Dataset entries:
++++++++

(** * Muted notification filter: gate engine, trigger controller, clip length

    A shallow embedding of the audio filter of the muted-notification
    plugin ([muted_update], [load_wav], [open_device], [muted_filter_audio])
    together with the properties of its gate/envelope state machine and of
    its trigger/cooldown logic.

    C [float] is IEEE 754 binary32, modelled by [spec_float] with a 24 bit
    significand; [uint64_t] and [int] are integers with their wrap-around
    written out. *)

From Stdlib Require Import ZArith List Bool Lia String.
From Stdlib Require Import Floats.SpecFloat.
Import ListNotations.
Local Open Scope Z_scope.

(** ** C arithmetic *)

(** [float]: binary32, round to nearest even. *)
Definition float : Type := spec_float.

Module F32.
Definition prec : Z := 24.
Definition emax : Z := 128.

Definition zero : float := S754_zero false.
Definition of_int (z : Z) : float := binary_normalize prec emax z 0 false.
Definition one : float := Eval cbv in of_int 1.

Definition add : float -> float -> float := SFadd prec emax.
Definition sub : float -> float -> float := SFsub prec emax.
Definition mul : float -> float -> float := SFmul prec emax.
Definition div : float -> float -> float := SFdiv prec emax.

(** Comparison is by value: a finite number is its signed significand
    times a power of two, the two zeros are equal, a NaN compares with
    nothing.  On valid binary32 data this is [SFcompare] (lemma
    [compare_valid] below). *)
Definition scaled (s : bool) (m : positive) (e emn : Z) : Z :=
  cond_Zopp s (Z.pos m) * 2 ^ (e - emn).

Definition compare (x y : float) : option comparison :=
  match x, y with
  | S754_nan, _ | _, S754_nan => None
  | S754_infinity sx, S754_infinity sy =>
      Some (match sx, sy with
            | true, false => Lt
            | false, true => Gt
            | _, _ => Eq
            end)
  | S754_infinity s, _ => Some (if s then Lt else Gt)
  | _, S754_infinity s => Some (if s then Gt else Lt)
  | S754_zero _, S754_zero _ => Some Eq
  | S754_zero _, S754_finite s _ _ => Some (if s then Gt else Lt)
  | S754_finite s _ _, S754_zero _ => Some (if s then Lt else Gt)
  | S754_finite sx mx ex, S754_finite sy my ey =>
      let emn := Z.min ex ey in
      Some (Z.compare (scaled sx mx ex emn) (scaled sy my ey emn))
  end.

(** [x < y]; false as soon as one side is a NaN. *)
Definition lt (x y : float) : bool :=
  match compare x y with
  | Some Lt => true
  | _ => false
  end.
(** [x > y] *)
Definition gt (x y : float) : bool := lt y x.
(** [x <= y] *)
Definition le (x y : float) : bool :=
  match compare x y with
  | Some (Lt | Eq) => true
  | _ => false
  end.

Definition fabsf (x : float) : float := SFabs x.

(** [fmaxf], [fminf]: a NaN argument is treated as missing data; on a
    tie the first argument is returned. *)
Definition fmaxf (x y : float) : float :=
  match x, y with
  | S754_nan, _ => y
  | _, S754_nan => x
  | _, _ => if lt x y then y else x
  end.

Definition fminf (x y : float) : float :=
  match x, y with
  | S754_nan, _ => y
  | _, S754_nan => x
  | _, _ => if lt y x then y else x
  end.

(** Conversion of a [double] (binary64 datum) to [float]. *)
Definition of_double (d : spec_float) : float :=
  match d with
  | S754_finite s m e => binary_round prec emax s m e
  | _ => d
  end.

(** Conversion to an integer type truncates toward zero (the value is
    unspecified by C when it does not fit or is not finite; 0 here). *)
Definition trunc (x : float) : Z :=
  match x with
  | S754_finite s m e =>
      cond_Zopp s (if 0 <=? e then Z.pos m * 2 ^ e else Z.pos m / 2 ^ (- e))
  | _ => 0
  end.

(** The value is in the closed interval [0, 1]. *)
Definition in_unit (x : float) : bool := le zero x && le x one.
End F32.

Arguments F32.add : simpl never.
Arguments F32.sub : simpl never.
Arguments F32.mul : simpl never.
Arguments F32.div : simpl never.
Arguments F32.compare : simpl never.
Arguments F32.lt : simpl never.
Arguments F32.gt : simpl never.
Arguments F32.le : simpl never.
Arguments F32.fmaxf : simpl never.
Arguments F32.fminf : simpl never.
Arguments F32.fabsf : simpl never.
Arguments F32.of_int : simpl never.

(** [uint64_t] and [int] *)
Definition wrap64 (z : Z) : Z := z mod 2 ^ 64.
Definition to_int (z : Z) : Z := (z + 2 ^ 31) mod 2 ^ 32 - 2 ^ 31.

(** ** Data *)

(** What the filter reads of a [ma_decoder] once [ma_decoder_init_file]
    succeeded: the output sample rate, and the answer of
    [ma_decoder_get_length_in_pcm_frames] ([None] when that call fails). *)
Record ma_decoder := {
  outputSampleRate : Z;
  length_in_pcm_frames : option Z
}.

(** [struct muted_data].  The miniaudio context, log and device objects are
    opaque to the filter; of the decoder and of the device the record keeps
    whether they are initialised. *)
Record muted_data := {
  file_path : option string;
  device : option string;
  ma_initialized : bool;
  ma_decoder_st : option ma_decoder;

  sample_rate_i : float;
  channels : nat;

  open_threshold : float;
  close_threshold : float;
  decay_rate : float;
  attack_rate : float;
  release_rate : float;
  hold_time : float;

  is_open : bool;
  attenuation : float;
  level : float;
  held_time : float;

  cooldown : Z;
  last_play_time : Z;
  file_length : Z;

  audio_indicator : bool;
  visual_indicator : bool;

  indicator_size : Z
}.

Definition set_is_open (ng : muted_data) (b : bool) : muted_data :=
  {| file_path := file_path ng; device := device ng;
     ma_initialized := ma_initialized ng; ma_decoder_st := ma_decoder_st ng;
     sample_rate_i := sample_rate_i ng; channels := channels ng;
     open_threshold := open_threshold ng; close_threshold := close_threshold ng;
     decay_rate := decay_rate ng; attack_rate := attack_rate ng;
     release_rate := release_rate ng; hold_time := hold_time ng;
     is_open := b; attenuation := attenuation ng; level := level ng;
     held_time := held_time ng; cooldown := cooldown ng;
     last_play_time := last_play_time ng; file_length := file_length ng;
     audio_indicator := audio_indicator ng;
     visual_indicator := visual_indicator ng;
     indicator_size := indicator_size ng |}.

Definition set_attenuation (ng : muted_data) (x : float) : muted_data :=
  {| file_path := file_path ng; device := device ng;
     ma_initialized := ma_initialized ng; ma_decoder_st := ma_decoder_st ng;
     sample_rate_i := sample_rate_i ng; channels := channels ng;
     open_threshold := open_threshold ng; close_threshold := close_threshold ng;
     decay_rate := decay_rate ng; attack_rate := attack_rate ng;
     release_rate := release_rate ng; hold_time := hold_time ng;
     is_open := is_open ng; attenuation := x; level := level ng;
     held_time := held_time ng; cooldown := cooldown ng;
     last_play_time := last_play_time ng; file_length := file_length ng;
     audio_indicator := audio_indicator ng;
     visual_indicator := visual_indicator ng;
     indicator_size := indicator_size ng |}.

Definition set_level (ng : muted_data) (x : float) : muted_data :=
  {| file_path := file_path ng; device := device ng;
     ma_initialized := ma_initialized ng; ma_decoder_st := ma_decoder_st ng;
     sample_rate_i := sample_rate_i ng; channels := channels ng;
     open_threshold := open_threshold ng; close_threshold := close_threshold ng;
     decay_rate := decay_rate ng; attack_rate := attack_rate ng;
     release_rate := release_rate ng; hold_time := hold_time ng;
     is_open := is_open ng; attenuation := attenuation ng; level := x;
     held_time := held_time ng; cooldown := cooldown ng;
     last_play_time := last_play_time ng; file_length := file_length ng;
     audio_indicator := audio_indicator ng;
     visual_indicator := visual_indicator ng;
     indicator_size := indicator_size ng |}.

++++++++

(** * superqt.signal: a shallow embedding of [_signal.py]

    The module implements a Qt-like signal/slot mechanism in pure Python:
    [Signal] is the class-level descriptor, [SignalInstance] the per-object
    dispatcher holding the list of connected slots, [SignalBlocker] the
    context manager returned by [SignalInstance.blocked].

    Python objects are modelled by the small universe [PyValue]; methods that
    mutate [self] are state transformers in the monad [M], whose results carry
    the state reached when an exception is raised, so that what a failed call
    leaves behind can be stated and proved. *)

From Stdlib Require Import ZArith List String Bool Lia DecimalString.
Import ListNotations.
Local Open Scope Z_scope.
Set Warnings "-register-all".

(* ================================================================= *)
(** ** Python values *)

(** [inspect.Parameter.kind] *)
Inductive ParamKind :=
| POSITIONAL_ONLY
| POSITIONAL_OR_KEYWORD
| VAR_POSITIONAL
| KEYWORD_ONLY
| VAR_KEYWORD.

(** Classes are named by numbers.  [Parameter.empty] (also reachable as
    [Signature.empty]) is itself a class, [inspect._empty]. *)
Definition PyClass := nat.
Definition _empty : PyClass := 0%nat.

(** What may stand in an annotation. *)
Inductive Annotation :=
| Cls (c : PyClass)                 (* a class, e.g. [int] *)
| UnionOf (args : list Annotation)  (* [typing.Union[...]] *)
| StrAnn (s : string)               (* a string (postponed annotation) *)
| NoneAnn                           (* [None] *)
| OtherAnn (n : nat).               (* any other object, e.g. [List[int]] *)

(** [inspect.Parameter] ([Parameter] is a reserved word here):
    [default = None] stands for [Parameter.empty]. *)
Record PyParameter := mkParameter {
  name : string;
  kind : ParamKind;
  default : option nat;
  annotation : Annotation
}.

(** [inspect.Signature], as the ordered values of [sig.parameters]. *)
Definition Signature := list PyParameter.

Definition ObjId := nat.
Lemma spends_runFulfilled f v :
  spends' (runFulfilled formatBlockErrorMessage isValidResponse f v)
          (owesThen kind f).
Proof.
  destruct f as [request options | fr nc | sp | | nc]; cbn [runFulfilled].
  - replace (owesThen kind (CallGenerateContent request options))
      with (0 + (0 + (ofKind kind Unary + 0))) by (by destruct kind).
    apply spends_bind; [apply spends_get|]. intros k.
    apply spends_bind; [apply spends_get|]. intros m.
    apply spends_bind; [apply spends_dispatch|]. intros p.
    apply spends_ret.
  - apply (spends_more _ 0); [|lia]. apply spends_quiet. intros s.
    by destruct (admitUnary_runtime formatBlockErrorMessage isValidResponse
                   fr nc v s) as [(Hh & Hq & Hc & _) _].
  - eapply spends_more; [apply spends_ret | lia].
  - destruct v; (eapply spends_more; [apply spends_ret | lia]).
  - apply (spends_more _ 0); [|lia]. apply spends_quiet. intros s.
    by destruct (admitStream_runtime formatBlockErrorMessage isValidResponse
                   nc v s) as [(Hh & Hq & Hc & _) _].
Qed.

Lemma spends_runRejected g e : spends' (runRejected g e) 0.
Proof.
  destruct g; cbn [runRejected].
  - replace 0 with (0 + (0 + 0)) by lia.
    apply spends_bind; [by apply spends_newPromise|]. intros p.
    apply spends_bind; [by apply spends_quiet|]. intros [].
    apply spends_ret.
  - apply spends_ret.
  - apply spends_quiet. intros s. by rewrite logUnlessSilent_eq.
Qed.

++++++++

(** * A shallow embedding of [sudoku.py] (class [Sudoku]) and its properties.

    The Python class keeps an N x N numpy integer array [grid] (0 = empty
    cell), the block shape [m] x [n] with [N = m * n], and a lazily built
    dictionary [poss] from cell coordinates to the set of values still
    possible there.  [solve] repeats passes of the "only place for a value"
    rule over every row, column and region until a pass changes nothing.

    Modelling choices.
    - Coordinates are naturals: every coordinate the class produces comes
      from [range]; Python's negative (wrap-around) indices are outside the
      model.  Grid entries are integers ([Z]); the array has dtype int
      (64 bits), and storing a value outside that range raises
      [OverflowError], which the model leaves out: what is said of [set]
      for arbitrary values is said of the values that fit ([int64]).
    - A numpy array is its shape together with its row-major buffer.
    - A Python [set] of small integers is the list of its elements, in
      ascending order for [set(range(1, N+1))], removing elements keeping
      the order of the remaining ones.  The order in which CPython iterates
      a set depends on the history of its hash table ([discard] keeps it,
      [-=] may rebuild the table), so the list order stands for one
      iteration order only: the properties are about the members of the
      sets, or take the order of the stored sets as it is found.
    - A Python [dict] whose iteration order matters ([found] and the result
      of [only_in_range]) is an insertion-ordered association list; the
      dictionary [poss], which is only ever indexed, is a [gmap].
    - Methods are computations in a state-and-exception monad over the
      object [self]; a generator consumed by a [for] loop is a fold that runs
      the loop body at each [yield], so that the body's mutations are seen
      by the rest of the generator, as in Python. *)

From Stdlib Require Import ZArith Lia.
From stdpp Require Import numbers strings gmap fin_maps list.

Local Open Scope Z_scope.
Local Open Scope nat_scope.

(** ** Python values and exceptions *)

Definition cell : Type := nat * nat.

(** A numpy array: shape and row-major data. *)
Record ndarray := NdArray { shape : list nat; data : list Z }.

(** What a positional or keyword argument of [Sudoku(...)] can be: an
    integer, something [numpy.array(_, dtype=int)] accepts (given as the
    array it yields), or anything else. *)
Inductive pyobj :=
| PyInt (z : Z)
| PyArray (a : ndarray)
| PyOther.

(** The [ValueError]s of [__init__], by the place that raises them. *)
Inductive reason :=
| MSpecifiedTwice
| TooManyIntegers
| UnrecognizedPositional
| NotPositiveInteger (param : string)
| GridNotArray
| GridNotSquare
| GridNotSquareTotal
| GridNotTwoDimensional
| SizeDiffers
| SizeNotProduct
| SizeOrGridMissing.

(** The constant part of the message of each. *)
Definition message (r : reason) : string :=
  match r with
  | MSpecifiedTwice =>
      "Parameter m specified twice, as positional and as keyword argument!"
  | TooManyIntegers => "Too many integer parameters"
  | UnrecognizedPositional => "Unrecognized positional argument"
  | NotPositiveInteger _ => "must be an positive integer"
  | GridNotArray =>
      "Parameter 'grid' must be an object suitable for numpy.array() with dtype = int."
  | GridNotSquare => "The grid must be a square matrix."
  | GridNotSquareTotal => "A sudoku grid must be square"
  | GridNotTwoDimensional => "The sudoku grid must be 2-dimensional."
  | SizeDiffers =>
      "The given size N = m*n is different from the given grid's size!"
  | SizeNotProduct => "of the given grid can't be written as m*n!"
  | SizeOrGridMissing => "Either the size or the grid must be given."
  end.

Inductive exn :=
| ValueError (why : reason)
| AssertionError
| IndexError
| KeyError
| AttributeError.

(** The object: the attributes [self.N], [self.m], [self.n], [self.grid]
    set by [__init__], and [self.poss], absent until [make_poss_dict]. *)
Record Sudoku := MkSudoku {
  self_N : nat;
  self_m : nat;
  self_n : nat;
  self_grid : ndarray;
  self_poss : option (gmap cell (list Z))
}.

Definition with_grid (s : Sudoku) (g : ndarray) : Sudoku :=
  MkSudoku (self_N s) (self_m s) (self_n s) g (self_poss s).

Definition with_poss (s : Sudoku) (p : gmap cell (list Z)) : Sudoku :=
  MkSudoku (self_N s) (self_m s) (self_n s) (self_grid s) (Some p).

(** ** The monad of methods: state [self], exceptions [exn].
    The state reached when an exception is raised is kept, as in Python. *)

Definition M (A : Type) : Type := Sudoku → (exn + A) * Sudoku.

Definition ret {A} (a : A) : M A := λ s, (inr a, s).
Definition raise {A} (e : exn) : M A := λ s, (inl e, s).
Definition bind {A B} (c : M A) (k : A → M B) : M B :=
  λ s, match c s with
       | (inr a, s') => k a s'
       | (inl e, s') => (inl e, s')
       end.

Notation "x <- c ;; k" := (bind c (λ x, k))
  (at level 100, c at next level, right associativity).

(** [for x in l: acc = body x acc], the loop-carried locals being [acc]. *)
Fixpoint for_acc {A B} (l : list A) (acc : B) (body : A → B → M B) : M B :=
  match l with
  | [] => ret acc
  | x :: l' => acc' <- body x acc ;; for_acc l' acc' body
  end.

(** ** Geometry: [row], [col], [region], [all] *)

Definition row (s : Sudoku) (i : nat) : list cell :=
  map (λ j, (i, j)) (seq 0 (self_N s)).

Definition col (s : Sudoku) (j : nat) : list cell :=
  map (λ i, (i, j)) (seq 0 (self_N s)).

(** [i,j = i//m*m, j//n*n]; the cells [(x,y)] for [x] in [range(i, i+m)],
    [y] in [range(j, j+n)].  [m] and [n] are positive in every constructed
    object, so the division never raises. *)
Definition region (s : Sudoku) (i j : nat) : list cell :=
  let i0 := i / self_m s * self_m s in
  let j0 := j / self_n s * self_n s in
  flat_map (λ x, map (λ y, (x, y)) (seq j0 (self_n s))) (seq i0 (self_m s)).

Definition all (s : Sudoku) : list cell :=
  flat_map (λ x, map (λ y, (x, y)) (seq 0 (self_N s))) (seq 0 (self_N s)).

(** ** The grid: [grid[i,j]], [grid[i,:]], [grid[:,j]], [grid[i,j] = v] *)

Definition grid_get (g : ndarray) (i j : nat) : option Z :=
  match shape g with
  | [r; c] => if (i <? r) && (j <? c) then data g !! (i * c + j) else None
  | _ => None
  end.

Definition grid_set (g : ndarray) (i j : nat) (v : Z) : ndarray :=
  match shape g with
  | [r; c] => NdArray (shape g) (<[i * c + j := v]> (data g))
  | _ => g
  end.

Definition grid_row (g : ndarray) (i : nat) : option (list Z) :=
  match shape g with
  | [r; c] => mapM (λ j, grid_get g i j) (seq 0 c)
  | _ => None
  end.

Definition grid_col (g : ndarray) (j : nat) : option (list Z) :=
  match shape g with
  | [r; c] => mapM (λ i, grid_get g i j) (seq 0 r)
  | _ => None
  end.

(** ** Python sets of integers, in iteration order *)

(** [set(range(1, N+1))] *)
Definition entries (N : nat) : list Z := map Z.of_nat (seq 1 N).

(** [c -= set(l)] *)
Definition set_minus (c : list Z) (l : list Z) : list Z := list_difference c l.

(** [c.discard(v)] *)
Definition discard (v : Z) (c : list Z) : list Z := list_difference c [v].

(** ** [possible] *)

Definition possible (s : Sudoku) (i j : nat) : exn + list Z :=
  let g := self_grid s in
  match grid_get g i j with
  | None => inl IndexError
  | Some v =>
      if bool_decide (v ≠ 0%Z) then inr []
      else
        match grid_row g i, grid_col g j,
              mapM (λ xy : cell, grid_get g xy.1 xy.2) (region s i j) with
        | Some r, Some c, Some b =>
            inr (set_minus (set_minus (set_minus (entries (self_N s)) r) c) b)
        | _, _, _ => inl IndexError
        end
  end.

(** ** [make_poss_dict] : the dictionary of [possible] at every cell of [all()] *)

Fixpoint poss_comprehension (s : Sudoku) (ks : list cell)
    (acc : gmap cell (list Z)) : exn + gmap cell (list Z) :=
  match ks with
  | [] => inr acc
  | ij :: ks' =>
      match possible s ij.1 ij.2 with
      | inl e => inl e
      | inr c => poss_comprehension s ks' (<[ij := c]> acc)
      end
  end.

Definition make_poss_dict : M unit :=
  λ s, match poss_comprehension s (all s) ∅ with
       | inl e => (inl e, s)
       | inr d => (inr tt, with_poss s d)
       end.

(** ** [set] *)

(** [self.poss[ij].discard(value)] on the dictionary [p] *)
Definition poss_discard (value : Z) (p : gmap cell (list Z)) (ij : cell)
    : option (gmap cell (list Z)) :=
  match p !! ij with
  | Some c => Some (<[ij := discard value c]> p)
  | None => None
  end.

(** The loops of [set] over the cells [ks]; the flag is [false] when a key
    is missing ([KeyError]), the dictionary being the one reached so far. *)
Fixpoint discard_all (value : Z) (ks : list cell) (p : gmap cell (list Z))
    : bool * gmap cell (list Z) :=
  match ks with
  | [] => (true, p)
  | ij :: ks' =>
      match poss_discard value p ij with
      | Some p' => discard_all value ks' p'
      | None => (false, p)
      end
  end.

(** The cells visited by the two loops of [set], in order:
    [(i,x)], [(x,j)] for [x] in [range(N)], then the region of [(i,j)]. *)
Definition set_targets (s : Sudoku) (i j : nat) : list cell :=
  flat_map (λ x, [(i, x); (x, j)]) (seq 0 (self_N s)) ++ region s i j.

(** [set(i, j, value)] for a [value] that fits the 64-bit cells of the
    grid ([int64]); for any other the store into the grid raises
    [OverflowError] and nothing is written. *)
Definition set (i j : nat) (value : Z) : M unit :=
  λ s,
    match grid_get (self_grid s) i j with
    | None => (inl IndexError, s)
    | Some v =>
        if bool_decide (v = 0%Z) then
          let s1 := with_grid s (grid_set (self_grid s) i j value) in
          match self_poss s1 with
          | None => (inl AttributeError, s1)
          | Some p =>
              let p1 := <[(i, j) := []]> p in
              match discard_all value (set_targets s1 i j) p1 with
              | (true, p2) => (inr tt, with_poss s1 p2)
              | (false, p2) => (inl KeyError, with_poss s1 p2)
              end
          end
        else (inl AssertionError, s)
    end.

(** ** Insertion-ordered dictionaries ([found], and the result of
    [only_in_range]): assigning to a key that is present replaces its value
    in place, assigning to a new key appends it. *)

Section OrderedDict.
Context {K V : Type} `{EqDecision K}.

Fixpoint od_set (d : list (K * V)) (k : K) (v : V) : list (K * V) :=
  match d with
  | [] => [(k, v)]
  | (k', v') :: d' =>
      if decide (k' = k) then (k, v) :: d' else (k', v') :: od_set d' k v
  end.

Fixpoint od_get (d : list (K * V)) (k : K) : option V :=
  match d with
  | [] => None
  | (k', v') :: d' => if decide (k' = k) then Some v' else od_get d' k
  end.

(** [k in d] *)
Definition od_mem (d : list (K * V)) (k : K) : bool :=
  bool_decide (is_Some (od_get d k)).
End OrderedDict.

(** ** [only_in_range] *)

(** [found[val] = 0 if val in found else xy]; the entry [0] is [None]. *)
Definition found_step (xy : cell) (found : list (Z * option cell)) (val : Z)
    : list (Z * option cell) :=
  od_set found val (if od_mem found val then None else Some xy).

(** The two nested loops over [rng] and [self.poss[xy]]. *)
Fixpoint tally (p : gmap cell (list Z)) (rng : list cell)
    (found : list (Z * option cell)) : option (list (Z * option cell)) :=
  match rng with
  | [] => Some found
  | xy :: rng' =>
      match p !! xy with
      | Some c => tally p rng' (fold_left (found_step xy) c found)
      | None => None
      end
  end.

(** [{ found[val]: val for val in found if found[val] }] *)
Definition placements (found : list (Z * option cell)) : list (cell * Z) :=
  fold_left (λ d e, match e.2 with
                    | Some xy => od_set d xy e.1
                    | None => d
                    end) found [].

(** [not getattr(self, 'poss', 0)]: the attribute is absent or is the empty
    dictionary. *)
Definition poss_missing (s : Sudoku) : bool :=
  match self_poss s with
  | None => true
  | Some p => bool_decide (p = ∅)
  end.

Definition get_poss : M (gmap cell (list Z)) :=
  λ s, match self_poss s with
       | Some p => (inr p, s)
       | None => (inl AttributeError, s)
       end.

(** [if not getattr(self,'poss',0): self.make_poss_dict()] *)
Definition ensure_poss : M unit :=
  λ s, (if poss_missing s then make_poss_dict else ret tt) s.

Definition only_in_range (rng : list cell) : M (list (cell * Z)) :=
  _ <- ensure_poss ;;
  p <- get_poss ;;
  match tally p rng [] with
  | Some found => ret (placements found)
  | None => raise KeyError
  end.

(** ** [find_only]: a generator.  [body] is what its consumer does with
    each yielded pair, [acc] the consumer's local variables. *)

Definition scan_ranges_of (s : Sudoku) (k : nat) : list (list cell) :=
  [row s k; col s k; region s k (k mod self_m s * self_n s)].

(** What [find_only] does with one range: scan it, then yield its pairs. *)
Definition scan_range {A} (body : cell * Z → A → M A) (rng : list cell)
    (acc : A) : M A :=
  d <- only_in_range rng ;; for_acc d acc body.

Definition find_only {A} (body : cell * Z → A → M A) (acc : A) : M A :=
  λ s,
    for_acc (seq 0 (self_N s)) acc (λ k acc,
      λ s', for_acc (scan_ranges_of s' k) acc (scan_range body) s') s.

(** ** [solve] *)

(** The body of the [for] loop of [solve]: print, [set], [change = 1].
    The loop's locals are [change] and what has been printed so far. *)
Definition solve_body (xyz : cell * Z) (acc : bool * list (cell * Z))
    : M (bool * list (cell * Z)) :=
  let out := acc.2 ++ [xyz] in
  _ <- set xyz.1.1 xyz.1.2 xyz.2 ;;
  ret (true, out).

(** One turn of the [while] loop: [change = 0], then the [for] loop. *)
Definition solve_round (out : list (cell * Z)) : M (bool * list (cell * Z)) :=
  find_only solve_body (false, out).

++++++++

Go through the records above line by line and say how many lines include "consumer", giving only that number.

2